Multiple imputation (MI) is a method for repairing and analyzing data with missing values. MI replaces missing values with a sample of random values drawn from an imputation model. The most popular form of MI, which we call posterior draw multiple imputation (PDMI), draws the parameters of the imputation model from a Bayesian posterior distribution. An alternative, which we call maximum likelihood multiple imputation (MLMI), estimates the parameters of the imputation model using maximum likelihood (or equivalent). Compared to PDMI, MLMI is faster and yields slightly more efficient point estimates. A past barrier to using MLMI was the difficulty of estimating the standard errors of MLMI point estimates. We derive, implement and evaluate three consistent standard error formulas: (1) one combines variances within and between the imputed datasets, (2) one uses the score function and (3) one uses the bootstrap with two imputations of each bootstrapped sample.
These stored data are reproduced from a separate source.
(** The loop over the subscribers: whether any datagram went out, and those that did. *)
Fixpoint send_loop (subs : list Z) (m : FeedMessage) (any_sent : bool) (out : list (Z * FeedMessage))
    : bool * list (Z * FeedMessage) :=
  match subs with
  | [] => (any_sent, out)
  | sub :: subs =>
      let result := send_fn_ sub m in
      if Z.ltb 0 result then send_loop subs m true (out ++ [(sub, m)])
      else send_loop subs m any_sent out
  end.

Definition send_to_all (m : FeedMessage) (p : UdpFeedPublisher) : bool * UdpFeedPublisher :=
  let '(any_sent, out) := send_loop (subscribers_ p) m false (outbox_ p) in
  (any_sent,
   mkPublisher (symbol_ p) (subscribers_ p) (snapshot_interval_ p) (next_feed_sequence_ p)
     (messages_since_snapshot_ p) (bid_ p) (ask_ p) (sent_ p ++ [m]) out).

Definition publish_top_of_book (p : UdpFeedPublisher) : UdpFeedPublisher :=
  let '(h, p) := make_header kTopOfBook p in
  (send_to_all (TopOfBookMessage h (symbol_ p) (current_top_of_book p)) p).2.

Definition publish_snapshot (p : UdpFeedPublisher) : UdpFeedPublisher :=
  let '(h, p) := make_header kSnapshot p in
  (send_to_all (SnapshotMessage h (symbol_ p) (current_top_of_book p) (fh_sequence h)) p).2.

Definition set_messages_since (n : Z) (p : UdpFeedPublisher) : UdpFeedPublisher :=
  mkPublisher (symbol_ p) (subscribers_ p) (snapshot_interval_ p) (next_feed_sequence_ p) n (bid_ p) (ask_ p) (sent_ p) (outbox_ p).

Definition check_snapshot_trigger (p : UdpFeedPublisher) : UdpFeedPublisher :=
  let p := set_messages_since (u64_add (messages_since_snapshot_ p) 1) p in
  if Z.leb (snapshot_interval_ p) (messages_since_snapshot_ p)
  then set_messages_since 0 (publish_snapshot p)
  else p.

Definition set_side (s : Side) (st : SideState) (p : UdpFeedPublisher) : UdpFeedPublisher :=
  match s with
  | Buy => mkPublisher (symbol_ p) (subscribers_ p) (snapshot_interval_ p) (next_feed_sequence_ p)
             (messages_since_snapshot_ p) st (ask_ p) (sent_ p) (outbox_ p)
  | Sell => mkPublisher (symbol_ p) (subscribers_ p) (snapshot_interval_ p) (next_feed_sequence_ p)
              (messages_since_snapshot_ p) (bid_ p) st (sent_ p) (outbox_ p)
  end.

(** Taking [qty] off a side, one order fewer if [gone]; an empty side is zeroed. *)
Definition reduce_side (qty : Z) (gone : bool) (st : SideState) : SideState :=
  let q := if Z.leb qty (ss_qty st) then u64_sub (ss_qty st) qty else 0 in
  let c := if gone then u64_sub (ss_count st) 1 else ss_count st in
  if Z.eqb c 0 then mkSide 0 0 c else mkSide (ss_price st) q c.

Definition publish_update (p : UdpFeedPublisher) : UdpFeedPublisher :=
  check_snapshot_trigger (publish_top_of_book p).

Definition publisher_on_trade (t : Trade) (p : UdpFeedPublisher) : UdpFeedPublisher :=
  let '(h, p) := make_header kTrade p in
  let p := (send_to_all (TradeMessage h (symbol_ p) (t_price t) (t_quantity t) (trade_sequence t)) p).2 in
  let p := check_snapshot_trigger p in
  if Z.eqb (ss_price (bid_ p)) (t_price t) && Z.ltb 0 (ss_count (bid_ p))
  then publish_update (set_side Buy (reduce_side (t_quantity t) (resting_order_removed t) (bid_ p)) p)
  else if Z.eqb (ss_price (ask_ p)) (t_price t) && Z.ltb 0 (ss_count (ask_ p))
  then publish_update (set_side Sell (reduce_side (t_quantity t) (resting_order_removed t) (ask_ p)) p)
  else p.
(* ===== verification/FixTheorems.v ===== *)
(** * FixTheorems: the FIX envelope and session

    What the encoder frames, the envelope check accepts, field by field; and a
    FIX order or cancel does to the engine exactly what it says. *)
From Stdlib Require Import String.
From S2P Require Import Prelude Core Text OrderBook MatchingEngine EngineApi Fix.

(** ** Fields on the wire *)

Definition field_bytes (f : Z * list Z) : list Z := to_string_i64 f.1 ++ [61] ++ f.2 ++ [kSOH].

Definition fields_bytes (fs : TagMap) : list Z := concat (field_bytes <$> fs).

Definition no_soh (s : list Z) : Prop := kSOH ∉ s.

Definition wf_field (f : Z * list Z) : Prop := 0 < f.1 < 2147483648 ∧ no_soh f.2.

Lemma append_field_bytes fs tag v : append_field (fields_bytes fs) tag v = fields_bytes (fs ++ [(tag, v)]).
Proof. unfold fields_bytes, append_field. rewrite fmap_app, concat_app. simpl. by rewrite app_nil_r. Qed.

Lemma digits_no_soh s : all_digits s → no_soh s ∧ 61 ∉ s.
Proof.
  intros Hd. unfold all_digits in Hd. rewrite Forall_forall in Hd.
  split; intros Hin%Hd; discriminate Hin.
Qed.

Lemma to_string_no_soh v : in_u64 v → no_soh (to_string_u64 v) ∧ 61 ∉ to_string_u64 v.
Proof. intros Hv. by apply digits_no_soh, to_string_u64_spec. Qed.

Lemma tag_string t : 0 < t < 2147483648 →
  to_string_i64 t = to_string_u64 t ∧ to_string_u64 t ≠ [] ∧ in_u64 t.
Proof.
  intros Ht. assert (in_u64 t) as Hu by (u64; lia). unfold to_string_i64.
  rewrite (proj2 (Z.ltb_ge _ _)) by lia. split; [done|]. split; [by apply to_string_u64_spec|done].
Qed.

Lemma break_at_app c a b : c ∉ a → break_at c (a ++ c :: b) = Some (a, b).
Proof.
  induction a as [|x a IH]; intros Hn; simpl; [by rewrite Z.eqb_refl|].
  apply not_elem_of_cons in Hn as [Hx Hn]. rewrite (proj2 (Z.eqb_neq _ _)) by done. by rewrite IH.
Qed.

Lemma from_chars_int_tag t : 0 < t < 2147483648 → from_chars_int (to_string_u64 t) = Some (t, []).
Proof.
  intros Ht. destruct (tag_string t Ht) as (E & _ & _). unfold from_chars_int.
  rewrite <- E, <- (app_nil_r (to_string_i64 t)), from_chars_i64_print by (done || (u64; lia)).
  by rewrite (proj2 (Z.leb_le _ _)), (proj2 (Z.ltb_lt _ _)) by lia.
Qed.

Lemma tokenize_step fuel t v rest map :
  wf_field (t, v) →
  tokenize_fields (S fuel) ((to_string_u64 t ++ 61 :: v) ++ kSOH :: rest) map =
  tokenize_fields fuel rest (tag_add t v map).
Proof.
  intros [Ht Hv]. simpl in Ht, Hv.
  destruct (tag_string t Ht) as (_ & Hne & Hu). destruct (to_string_no_soh t Hu) as [Hs Heq].
  assert (kSOH ∉ to_string_u64 t ++ 61 :: v) as Hn.
  { rewrite elem_of_app, elem_of_cons. by intros [?|[?|?]]. }
  pose proof (break_at_app 61 (to_string_u64 t) v Heq) as Hb.
  pose proof (break_at_app kSOH _ rest Hn) as Ha. pose proof (from_chars_int_tag t Ht) as Hc.
  destruct (to_string_u64 t) as [|c tl]; [done|].
  cbn [tokenize_fields app] in *. rewrite Ha, Hb, Hc. done.
Qed.

(** Tokenizing the bytes of well-formed fields gives the fields. *)
Lemma tokenize_fields_bytes fs fuel map :
  Forall wf_field fs → (length fs <= fuel)%nat →
  tokenize_fields fuel (fields_bytes fs) map = inl (map ++ fs).
Proof.
  intros Hfs. revert fuel map. induction Hfs as [|[t v] fs Hf _ IH]; intros fuel map Hl.
  { rewrite app_nil_r. by destruct fuel. }
  destruct fuel as [|fuel]; cbn [length] in Hl; [lia|].
  assert (fields_bytes ((t, v) :: fs) = (to_string_u64 t ++ 61 :: v) ++ kSOH :: fields_bytes fs) as ->.
  { unfold fields_bytes. simpl. unfold field_bytes at 1. simpl.
    rewrite (proj1 (tag_string t (proj1 Hf))), <- !app_assoc. simpl. by rewrite <- app_assoc. }
  rewrite tokenize_step by done. rewrite IH by lia. unfold tag_add. by rewrite <- app_assoc.
Qed.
Formula (1) modifies for MLMI a formula that has long been used under PDMI, while formulas (2) and (3) can be used without modification under either PDMI or MLMI. We have implemented MLMI and the standard error estimators in the mlmi and bootImpute packages for R.

Automated summary

Multiple imputation is a method for repairing and analyzing data with missing values by replacing them with random values drawn from an imputation model. The most popular form is posterior draw multiple imputation (PDMI) and maximum likelihood multiple imputation (MLMI), with MLMI being faster and slightly more efficient. Estimating the standard errors of MLMI point estimates was a past barrier, which has been addressed by implementing three consistent standard error formulas.